Featuring pioneering countertenor Derek Lee Ragin, the musical ensemble Decoda, Persian Santur player Amir Elsaffar, and monstrous puppet battle ballets.
American poet, Alyssa Morhardt-Goldstein, draws abstractly from Christopher Marlowe’s play of 1587, reshaping the narrative into a compelling post-modern landscape.
“This new dynamic work presents the modern telling of the story of Tamburlaine, featuring pioneering countertenor Derek Lee Ragin, the musical ensemble Decoda, Persian Santur player Amir Elsaffar, and monstrous puppet battle ballets.

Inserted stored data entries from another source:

(** The previous executor is done, the processor starts and fetches a request:
    the pulse ends and nothing is told. *)
Lemma fetched_not_told : exists s, reach (broker_step object) (fresh ∅) s /\ underway s = [requestRef] /\
  (OnPulse object (broker s) (registry s)).2 = [] /\ registry_OnPulse object object (registry s) = [].
Proof.
  pose proof (reach_init (broker_step object) (fresh ∅)) as R.
  run R ltac:(eapply (bs_call object _ call_PrevExecutorSentPendingFinished
    (set_pending NewExecutionBroker NotPending false) 1)).
  run R ltac:(eapply (bs_clarify object _ 0); [|left]).
  run R ltac:(eapply (bs_start object _ 0)).
  run R ltac:(eapply (bs_fetch object _ _ tr)).
  eexists. split; [exact R|]. done.
Qed.

Lemma broker_handover_witness : exists s p more,
  begun s <> [] /\ (OnPulse object (broker s) (registry s)).2 = [ExecutorResults object p more].
Proof.
  destruct sample_reach as (s & Hr & H0 & Hb & Hc). exists s. pose proof (broker_handover object object ∅ s Hr) as H.
  destruct (OnPulse object (broker s) (registry s)) as [q msgs]. destruct H as (_ & H & _).
  destruct (H Hc) as [_ (p & more & ->)]; [by rewrite Hb|]. exists p, more. by rewrite Hb.
Defined.
End SampleBroker.
(* ===== verification/StateStorage.v ===== *)
(** * Brokers and registries of a virtual node (src/logicrunner/statestorage.go,
    shutdown/flag.go, the pulse change of logicrunner.go)

    The state storage keeps, per object, the broker of the current pulse and
    the registry of what executes, which outlives the broker while it is not
    empty.  Brokers and registries are objects on a heap: brokers of earlier
    pulses go on executing and share the registry of their object.  The two
    loops of [OnPulse] hold the lock of the storage but not those of the
    brokers, so the brokers work on between the rounds of the loops. *)
From S2P Require Import Prelude Reference Records Broker.

(** The two maps; values are places of the heap. *)
Record stateStorage : Type := mkStorage { brokers : gmap Global nat; registries : gmap Global nat }.

(** shutdown/flag.go *)
Record flag : Type := mkFlag { isStopped : bool; stopChannel_closed : bool }.
Definition NewFlag : flag := mkFlag false false.
Definition Stop (g : flag) : flag := mkFlag true (stopChannel_closed g).
Definition Flag_Done (g : flag) (isDone : bool) : flag :=
  if isStopped g && isDone then mkFlag (isStopped g) true else g.

(** Where [OnPulse] is: in no loop, over the brokers, over the registries. *)
Inductive phase : Type :=
  | NoPulse
  | OverBrokers (todo : list (Global * nat)) (onPulseMessages : gmap Global (list message))
  | OverRegistries (todo : list (Global * nat)) (onPulseMessages : gmap Global (list message)).

(** The heap: a broker has its object and registry for good ([owners]) and a
    state; [running] are the calls of [processTranscript] between the entry to
    the registry and the end, each of a broker; [ended] are the objects that
    had a broker when the last [OnPulse] began. *)
Record runner : Type := mkRunner {
  storage : stateStorage;
  owners : list (Global * nat);
  states : list ExecutionBroker;
  heap : list executionRegistry;
  running : list (nat * Transcript);
  at_ : phase;
  ended : gset Global;
  shutdownFlag : flag;
}.

Definition set_storage (s : runner) (ss : stateStorage) (p : phase) : runner :=
  mkRunner ss (owners s) (states s) (heap s) (running s) p (ended s) (shutdownFlag s).
Definition set_broker (s : runner) (b : nat) (q : ExecutionBroker) (k : nat) (r : executionRegistry)
    (run : list (nat * Transcript)) (p : phase) : runner :=
  mkRunner (storage s) (owners s) (<[b := q]> (states s)) (<[k := r]> (heap s)) run p (ended s)
    (shutdownFlag s).

Definition upsertExecutionRegistry (s : runner) (ref : Global) : runner * nat :=
  match registries (storage s) !! ref with
  | Some res => (s, res)
  | None =>
      let k := length (heap s) in
      (mkRunner (mkStorage (brokers (storage s)) (<[ref := k]> (registries (storage s)))) (owners s) (states s)
         (heap s ++ [∅]) (running s) (at_ s) (ended s) (shutdownFlag s), k)
  end.
Definition UpsertExecutionState (s : runner) (ref : Global) : runner * nat :=
  match brokers (storage s) !! ref with
  | Some res => (s, res)
  | None =>
      let '(s, registry) := upsertExecutionRegistry s ref in
      let b := length (owners s) in
      (mkRunner (mkStorage (<[ref := b]> (brokers (storage s))) (registries (storage s)))
         (owners s ++ [(ref, registry)]) (states s ++ [NewExecutionBroker])
         (heap s) (running s) (at_ s) (ended s) (shutdownFlag s), b)
  end.
Definition GetExecutionState (s : runner) (ref : Global) : option nat := brokers (storage s) !! ref.
Definition GetExecutionRegistry (s : runner) (ref : Global) : option nat := registries (storage s) !! ref.

Definition registry_at (s : runner) (k : nat) : executionRegistry := default ∅ (heap s !! k).
Definition StateStorage_IsEmpty (s : runner) : bool :=
  if (size (brokers (storage s)) =? 0)%nat && (size (registries (storage s)) =? 0)%nat then true
  else forallb (fun '(_, k) => IsEmpty (registry_at s k)) (map_to_list (registries (storage s))).

(** [if len(messages) > 0 { onPulseMessages[ref] = append(onPulseMessages[ref], messages...) }] *)
Definition add_messages (m : gmap Global (list message)) (ref : Global) (msgs : list message) :
  gmap Global (list message) :=
  match msgs with [] => m | _ => <[ref := default [] (m !! ref) ++ msgs]> m end.

(** One round of each loop of [OnPulse]. *)
Definition pulse_broker (s : runner) (ref : Global) (b : nat) (todo : list (Global * nat))
    (msgs : gmap Global (list message)) : option runner :=
  '(objectRef, k) ← owners s !! b; q ← states s !! b; r ← heap s !! k;
  let '(q, m) := OnPulse objectRef q r in
  Some (set_broker s b q k r (running s) (OverBrokers todo (add_messages msgs ref m))).
Definition pulse_registry (me : Global) (s : runner) (ref : Global) (k : nat) (todo : list (Global * nat))
    (msgs : gmap Global (list message)) : runner :=
  let m := registry_OnPulse ref me (registry_at s k) in
  let ss := if IsEmpty (registry_at s k)
            then mkStorage (brokers (storage s)) (delete ref (registries (storage s))) else storage s in
  set_storage s ss (OverRegistries todo (add_messages msgs ref m)).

Tamburlaine is seventy and old, seated on his broken throne, slumped over among the remains of burnt books and charred sacred papers. Now alone at the end of his harsh reign, he reflects upon his past. And then…he is seventeen, a boy casting off his shepherd’s garb in preparation for his rapid assent to power that in a dangerously short period of time will lead to the conquest of much of the then-known world. Through a series of dramatic flashbacks, the memories of this bold central-Asian conqueror are relived.
His past unfolds in emotional complexity with deep levels of awe and touching regret. Ferocious conquests of Persia, Asia Minor, and North Africa, his passionate yet fated love of a Persian princess, the imprisonment and demise of a Turkish emperor, his stern relationship with his sons that lead to the work’s shocking conclusion — Tamburlaine projects a dark dramatic ride. Intensified into a 60-minute work and staged tightly in spatial planes representing moments in time and history, this work pioneers an entirely new post-modern genre, an opera frieze.

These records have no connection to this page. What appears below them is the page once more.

(* ===== verification/Store.v ===== *)
(** * The key-value store of the heavy node (src/insolar/store)

    A database is a table from byte strings to byte strings, walked in the
    order of its keys.  A client has a scope, the first byte of its keys, and
    an iterator stays in the scope of its pivot.  Reads and writes succeed; a
    transaction is applied as a whole or, when its function fails, not at all
    (the documented behaviour of the third-party database). *)
From stdpp Require Import sorting.
From S2P Require Import Prelude Pulse Reference.

Abbreviation bytes := (list Z).
Abbreviation DB := (gmap (list Z) (list Z)).

(** ** db.go *)
Definition ScopePulse : Z := 1.
Definition ScopeRecord : Z := 2.
Definition ScopeJetDrop : Z := 3.
Definition ScopeIndex : Z := 4.
Definition ScopeLastKnownIndexPN : Z := 5.
Definition ScopeJetTree : Z := 7.
Definition ScopeRecordPosition : Z := 10.
Definition ScopeBackupStart : Z := 11.
Definition ScopeNodeHistory : Z := 13.

Class Key (K : Type) : Type := {
  Scope : K -> Z;
  ID : K -> bytes;
}.
Definition fullKey `{Key K} (key : K) : bytes := Scope key :: ID key.

Definition store_ErrNotFound : error := Errorf "value not found".

(** The code generated for a protobuf message: what is written can be read
    back. *)
Class Codec (A : Type) : Type := {
  Marshal : A -> result bytes;
  Unmarshal : bytes -> result A;
  Unmarshal_Marshal a b : Marshal a = Good b -> Unmarshal b = Good a;
}.

(** Every value can be written. *)
Class TotalCodec (A : Type) `{Codec A} : Prop := Marshal_total : forall a, exists b, Marshal a = Good b.

(** A codec by counting the values, for concrete runs. *)
Definition counted_Marshal {A} `{Countable A} (a : A) : result bytes := Good [Z.pos (encode a)].
Definition counted_Unmarshal {A} `{Countable A} (b : bytes) : result A :=
  match b with
  | [Z.pos n] => match decode n with Some a => Good a | None => Fail (Errorf "unmarshal") end
  | _ => Fail (Errorf "unmarshal")
  end.
Lemma counted_roundtrip {A} `{Countable A} (a : A) b : counted_Marshal a = Good b -> counted_Unmarshal b = Good a.
Proof. unfold counted_Marshal. intros [= <-]. cbn. by rewrite decode_encode. Qed.
Definition counted_codec {A} `{Countable A} : Codec A :=
  {| Marshal := counted_Marshal; Unmarshal := counted_Unmarshal; Unmarshal_Marshal := counted_roundtrip |}.
Lemma counted_total {A} `{Countable A} : TotalCodec A (H := counted_codec).
Proof. intros a. by eexists. Qed.
Lemma truncateRecordsHead_spec db l from :
  stored db l -> positioned db l 0 -> 0 < from <= MaxTimePulse ->
  exists db', truncateRecordsHead db from = Ret db' /\ stored db' (log_TruncateHead l from) /\ positioned db' l 0.
Proof.
  intros Hst Hpo Hf. unfold truncateRecordsHead. rewrite (NewID_nil from Hf). cbn [mbind go_bind].
  rewrite (delete_decoded_items newRecordKey ScopeRecord).
  2: { intros raw v [Hk _]%elem_of_iterator. destruct (st_only _ _ Hst raw v Hk) as (r & Hr & ->).
    exists (Material_ID r). split; [|done]. apply NewIDFromBytes_roundtrip.
    pose proof (st_ids _ _ Hst) as Hids. rewrite list.Forall_forall in Hids. by apply Hids. }
  eexists. split; [done|]. set (db' := delete_items _ _ _ _).
  assert (Hl : forall fk, db' !! fk = if decide (in_head ScopeRecord (Local_AsBytes (firstID from)) (fun _ => true) fk)
                                      then None else db !! fk)
    by (intros fk; exact (delete_items_lookup db (firstID from) (fun _ => true) fk)).
  pose proof (st_ids _ _ Hst) as Hids. rewrite list.Forall_forall in Hids.
  split; [|apply (positioned_ext db); [|done]; intros k; by rewrite Hl, decide_False by (by intros [? _])].
  unfold log_TruncateHead. split.
  - apply list.Forall_forall. intros r [_ Hr]%list_elem_of_filter. by apply Hids.
  - eapply sublist_NoDup; [apply Hst|]. apply fmap_sublist, sublist_filter.
  - intros r [Hlt Hr]%list_elem_of_filter. destruct (st_in _ _ Hst r Hr) as (v & Hv & Hk). exists v.
    split; [done|]. rewrite Hl, decide_False; [done|]. rewrite (record_in_head from _ Hf (Hids _ Hr)). lia.
  - intros k v. rewrite Hl. destruct (decide _) as [|Hout]; [done|]. intros Hk.
    destruct (st_only _ _ Hst k v Hk) as (r & Hr & ->). exists r. split; [|done].
    apply list_elem_of_filter. split; [|done].
    rewrite (record_in_head from (Material_ID r) Hf (Hids _ Hr)) in Hout. lia.
Qed.

Lemma position_in_head from pn pos :
  0 <= from < 2^32 -> 0 <= pn < 2^32 -> 0 <= pos < 2^32 ->
  in_head ScopeRecordPosition (ID (mkPositionKey from 0)) (has_prefix recordPositionKeyPrefix)
    (fullKey (mkPositionKey pn pos)) <-> from <= pn.
Proof.
  intros Hf Hpn Hpos.
  change (in_head _ _ _ _) with (ScopeRecordPosition = ScopeRecordPosition /\
    bytesCompare (1 :: (be32 from ++ be32 0)) (1 :: (be32 pn ++ be32 pos)) <= 0 /\ true = true).
  rewrite bytesCompare_cons, bytesCompare_pulse, bytesCompare_be32 by lia.
  replace (pos <? 0) with false by (symmetry; apply Z.ltb_ge; lia).
  destruct (Z.ltb_spec from pn), (Z.ltb_spec pn from), (Z.ltb_spec 0 pos); lia.
Qed.
Lemma last_in_head from pn :
  0 <= from < 2^32 -> 0 <= pn < 2^32 ->
  in_head ScopeRecordPosition (ID (mkLastKey from)) (has_prefix lastKnownRecordPositionKeyPrefix)
    (fullKey (mkLastKey pn)) <-> from <= pn.
Proof.
  intros Hf Hpn.
  change (in_head _ _ _ _) with (ScopeRecordPosition = ScopeRecordPosition /\
    bytesCompare (2 :: be32 from) (2 :: be32 pn) <= 0 /\ true = true).
  rewrite bytesCompare_cons, bytesCompare_be32 by lia.
  destruct (Z.ltb_spec from pn), (Z.ltb_spec pn from); lia.
Qed.

(** The two passes over the positions, by key. *)
Lemma position_key_decoded pn pos :
  0 <= pn < 2^32 -> 0 <= pos < 2^32 ->
  newRecordPositionKeyFromBytes (ID (mkPositionKey pn pos)) = mkPositionKey pn pos.
Proof.
  intros Hpn Hpos. change (ID (mkPositionKey pn pos)) with (1 :: be32 pn ++ be32 pos).
  unfold newRecordPositionKeyFromBytes, NewPulseNumber. rewrite !skipn_cons, skipn_O, of_be32_be32 by done.
  f_equal. rewrite (drop_app_length' (be32 pn) (be32 pos)) by done.
  by rewrite <- (app_nil_r (be32 pos)), of_be32_be32.
Qed.
Lemma last_key_decoded pn :
  0 <= pn < 2^32 -> newLastKnownRecordPositionKey (ID (mkLastKey pn)) = mkLastKey pn.
Proof.
  intros Hpn. change (ID (mkLastKey pn)) with (2 :: be32 pn).
  unfold newLastKnownRecordPositionKey, NewPulseNumber. rewrite skipn_cons, skipn_O.
  by rewrite <- (app_nil_r (be32 pn)), of_be32_be32.
Qed.

Definition truncate_positions (db : DB) (from : Z) : DB :=
  truncatePositionRecordHead
    (truncatePositionRecordHead db (mkPositionKey from 0) recordPositionKeyPrefix)
    (mkLastKey from) lastKnownRecordPositionKeyPrefix.

Lemma truncate_positions_lookup db l from fk :
  positioned db l 0 -> 0 < from <= MaxTimePulse ->
  truncate_positions db from !! fk =
  if decide (in_head ScopeRecordPosition (ID (mkLastKey from)) (has_prefix lastKnownRecordPositionKeyPrefix) fk)
  then None
  else if decide (in_head ScopeRecordPosition (ID (mkPositionKey from 0)) (has_prefix recordPositionKeyPrefix) fk)
  then None else db !! fk.
Proof.
  intros Hpo Hf. unfold truncate_positions, truncatePositionRecordHead.
  change (recordPositionKeyPrefix =? recordPositionKeyPrefix) with true.
  change (lastKnownRecordPositionKeyPrefix =? recordPositionKeyPrefix) with false. cbn iota.
  assert (H1 : forall fk, delete_visited db (mkPositionKey from 0) (has_prefix recordPositionKeyPrefix)
      newRecordPositionKeyFromBytes !! fk =
    if decide (in_head ScopeRecordPosition (ID (mkPositionKey from 0)) (has_prefix recordPositionKeyPrefix) fk)
    then None else db !! fk).
  { intros fk'. refine (delete_visited_lookup db (mkPositionKey from 0) (has_prefix recordPositionKeyPrefix)
      newRecordPositionKeyFromBytes fk' _). intros k v Hk _ Hp.
    destruct (po_keys _ _ _ Hpo k v Hk) as [(pn & pos & Hpn & Hpos & ->)|(pn & Hpn & ->)]; [|done].
    by rewrite position_key_decoded. }
  rewrite <- H1. refine (delete_visited_lookup _ (mkLastKey from) (has_prefix lastKnownRecordPositionKeyPrefix)
    newLastKnownRecordPositionKey fk _). intros k v Hk _ Hp.
  cbn [Scope lastKnownRecordPositionKey_key] in Hk. rewrite H1 in Hk. destruct (decide _); [done|].
  destruct (po_keys _ _ _ Hpo k v Hk) as [(pn & pos & Hpn & Hpos & ->)|(pn & Hpn & ->)]; [done|].
  by rewrite last_key_decoded.
Qed.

The music draws in places upon fractured fragments of Handel’s Tamerlano as well as Persian, Turkish, and West African rhythms. Recasting these Baroque borrowings and materials using compositional workings based upon fractal geometry, a decisively new musical world is created resonating in sounds of the past. American poet, Alyssa Morhardt-Goldstein, draws abstractly from Christopher Marlowe’s play of 1587, reshaping the narrative into a compelling post-modern landscape.
Presented in New York City in two performances, the premiere production will be directed by Alastair Boag. The vocal cast of four (the lead role sung in both countertenor and baritone range) will be accompanied by an instrumental ensemble of nine (including a Persian santur) all staged amidst provocative paper puppets of all size and look.”